Thanks for the response. I am basing this on a whole lot of factors. Would I have it rise to the level of “evidence?” I’m not sure it would, as in every other area I practice evidence based medicine and have high levels of evidence for my choices and recommendations.
First factor is that I must make sure that the risk of harm is mitigated. I’m not at all convinced that daily regular dosing of rapamycin is without much more risk. I do know that cyclic rapamycin has a reasonable risk profile, and the long list of potential side effects listed for sirolimus, really don’t occur when dosed cyclically.
I know that Dr. Green’s approach has been cyclic, and he has not had complications, to his reporting, and furthermore has several hundred individuals over many years who are at moderate to high risk of progressing to have dementia (due to ApoE4’s) and have not done so.
Many of my patients have a real worry, often for good reason of neurocognitive decline.
I don’t think it is correct to say rapamycin is rapidly metabolized within hours and its concentration typically decreases below therapeutic levels within 24 hours … it depends upon the dose. This is why I measure this and make sure we are getting a reasonable period of time in what is considered the “therapeutic” area — e.g. >3. Getting a level at 20-24 hrs then repeat in another 48 hours once we are getting levels in the range of 5-6 is a reasonable way to plot an individual’s pharmacodynamics. The single doses tend to have shorter half lives … e.g. 30-36 hrs, but bigger doses, in many individuals tend to head more toward the reported T1/2 on daily dosing which is >60 hrs.
The bottom line is we can go back and forth on theories, which is well worth the time to do. But I need to decide my approach with patients; and safety is first, then proposed efficacy second.
It is a tough area to navigate, as I don’t think we’ll have clear evidence. I will start tracking a number of things in my patients, and hope to get an evidence base - or better yet, have someone else accomplish this in a research setting.

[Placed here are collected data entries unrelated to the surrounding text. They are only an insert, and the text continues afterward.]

(** * Singlish-to-Sinhala translation test harness: output extraction,
      verdict classification and the real-time update monitor.

    A shallow embedding of the Playwright test file of the repository
    ([getSinhalaOutput], [translateText], [runTest] and the [Pos_UI_0001]
    scenario).  JavaScript strings are sequences of UTF-16 code units, the
    browser page is an external collaborator answering each Playwright call,
    and every call the harness issues is recorded in a trace. *)

From Stdlib Require Import NArith Bool Lia String Ascii.
From Stdlib Require DecimalString.
From stdpp Require Import base decidable option list numbers.

Local Open Scope N_scope.

(** ** JavaScript strings *)

(** A JavaScript string is a sequence of UTF-16 code units. *)
Abbreviation jsstring := (list N).

(** An ASCII literal of the source as a JavaScript string. *)
Definition js (s : string) : jsstring :=
  map N_of_ascii (list_ascii_of_string s).

(** [s.length] *)
Definition js_length (s : jsstring) : nat := length s.

(** [a === b] on strings: the same sequence of code units. *)
Definition js_strict_eq (a b : jsstring) : bool := bool_decide (a = b).

(** ECMAScript WhiteSpace and LineTerminator code points: what
    [String.prototype.trim] strips and what the escape [\s] accepts. *)
Definition is_js_whitespace (c : N) : bool :=
  (c =? 0x0009) || (c =? 0x000A) || (c =? 0x000B) || (c =? 0x000C) ||
  (c =? 0x000D) || (c =? 0x0020) || (c =? 0x00A0) || (c =? 0x1680) ||
  ((0x2000 <=? c) && (c <=? 0x200A)) ||
  (c =? 0x2028) || (c =? 0x2029) || (c =? 0x202F) || (c =? 0x205F) ||
  (c =? 0x3000) || (c =? 0xFEFF).

Fixpoint drop_while (p : N -> bool) (s : jsstring) : jsstring :=
  match s with
  | [] => []
  | c :: rest => if p c then drop_while p rest else s
  end.

Fixpoint take_while (p : N -> bool) (s : jsstring) : jsstring :=
  match s with
  | [] => []
  | c :: rest => if p c then c :: take_while p rest else []
  end.

(** [s.trim()]: white space removed from both ends. *)
Definition js_trim (s : jsstring) : jsstring :=
  rev (drop_while is_js_whitespace (rev (drop_while is_js_whitespace s))).

(** [s.substring(0, n)] *)
Definition js_substring0 (n : nat) (s : jsstring) : jsstring := take n s.

(** ** Regular expressions of the source

    Both patterns of the source have the shape [/[...]+/]: one character
    class, repeated one or more times, no flags. *)

Inductive ClassItem :=
| CRange (lo hi : N)   (* a range  lo-hi  of code units *)
| CSpace.              (* the escape  \s  *)

Definition CharClass := list ClassItem.

Inductive Regex :=
| RClassPlus (cls : CharClass).

Definition item_accepts (it : ClassItem) (c : N) : bool :=
  match it with
  | CRange lo hi => (lo <=? c) && (c <=? hi)
  | CSpace => is_js_whitespace c
  end.

Definition class_accepts (cls : CharClass) (c : N) : bool :=
  existsb (fun it => item_accepts it c) cls.

Definition regex_class (re : Regex) : CharClass :=
  match re with RClassPlus cls => cls end.

(** [s.match(re)] for a pattern without the global flag: [None] is the
    [null] of a failed match, [Some m] is element 0 of the match array.  The
    match starts at the leftmost accepted code unit and, [+] being greedy,
    runs to the end of the run of accepted code units. *)
Definition js_match (re : Regex) (s : jsstring) : option jsstring :=
  let accepts := class_accepts (regex_class re) in
  match drop_while (fun c => negb (accepts c)) s with
  | [] => None
  | run => Some (take_while accepts run)
  end.

(** [/[඀-෿]+/], inside the text selector of tier 1. *)
Definition sinhala_class : CharClass := [CRange 0x0D80 0x0DFF].
Definition sinhala_regex : Regex := RClassPlus sinhala_class.

(** [/[඀-෿\s]+/], applied to the body text in tier 3. *)
Definition sinhala_space_class : CharClass := [CRange 0x0D80 0x0DFF; CSpace].
Definition sinhala_space_regex : Regex := RClassPlus sinhala_space_class.

(** ** The page session

    The browser page belongs to the environment.  Every Playwright call the
    harness awaits is recorded, in order, in a trace; the environment answers
    a call from the trace of the calls issued before it, so the page may
    change between two calls and any call may reject. *)

(** The selectors of the source: ['text=/re/'], ['tag'] and
    ['tag[attr="value"]']. *)
Inductive Selector :=
| SelText (re : Regex)
| SelTag (tag : string)
| SelTagAttr (tag attr value : string).

(** [page.locator(sel)], and element [i] of the array [locator.all()]
    resolves to, which is [page.locator(sel).nth(i)]. *)
Inductive Locator :=
| Loc (sel : Selector)
| LocNth (sel : Selector) (i : nat).

Inductive ConsoleLevel := Log | Warn.

Inductive Op :=
| OpGoto (url : string)                           (* page.goto(url) *)
| OpWaitForTimeout (ms : N)                       (* page.waitForTimeout(ms) *)
| OpAll (sel : Selector)                          (* page.locator(sel).all() *)
| OpTextContent (l : Locator)                     (* l.textContent() *)
| OpInputValue (l : Locator)                      (* l.inputValue() *)
| OpClear (l : Locator)                           (* l.clear() *)
| OpFill (l : Locator) (value : jsstring)         (* l.fill(value) *)
| OpType (l : Locator) (text : jsstring) (delay : N)  (* l.type(text, {delay}) *)
| OpScreenshot (path : jsstring) (fullPage : bool)    (* page.screenshot({path, fullPage}) *)
| OpConsole (lvl : ConsoleLevel) (args : list jsstring). (* console.log / console.warn *)

Abbreviation Trace := (list Op).

(** The outcome of an awaited call: a value, or a rejection (an exception at
    the [await]).  The source never inspects the exception it catches. *)
Inductive result (A : Type) :=
| Ok (a : A)
| Throw.
Arguments Ok {A} a.
Arguments Throw {A}.

(** The environment: what each kind of call resolves to after the calls in
    the trace given first. *)
Record Env := {
  env_count : Trace -> Selector -> result nat;
      (* how many elements [locator(sel).all()] resolves to *)
  env_textContent : Trace -> Locator -> result (option jsstring);
      (* [textContent()]: a string or null *)
  env_inputValue : Trace -> Locator -> result jsstring;
  env_action : Trace -> Op -> result unit
      (* goto, waitForTimeout, clear, fill, type, screenshot *)
}.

The nice thing on this board is everyone can do as they wish as most are self managing. If you mess things up - you suffer - if you do it right you benefit. At the point I’m consulted as a professional, then I have responsibility - and take on shared decision making, but I do not foresee the situation in which I’d be prescribing daily Rapamycin without a significant amount of new data supporting safety.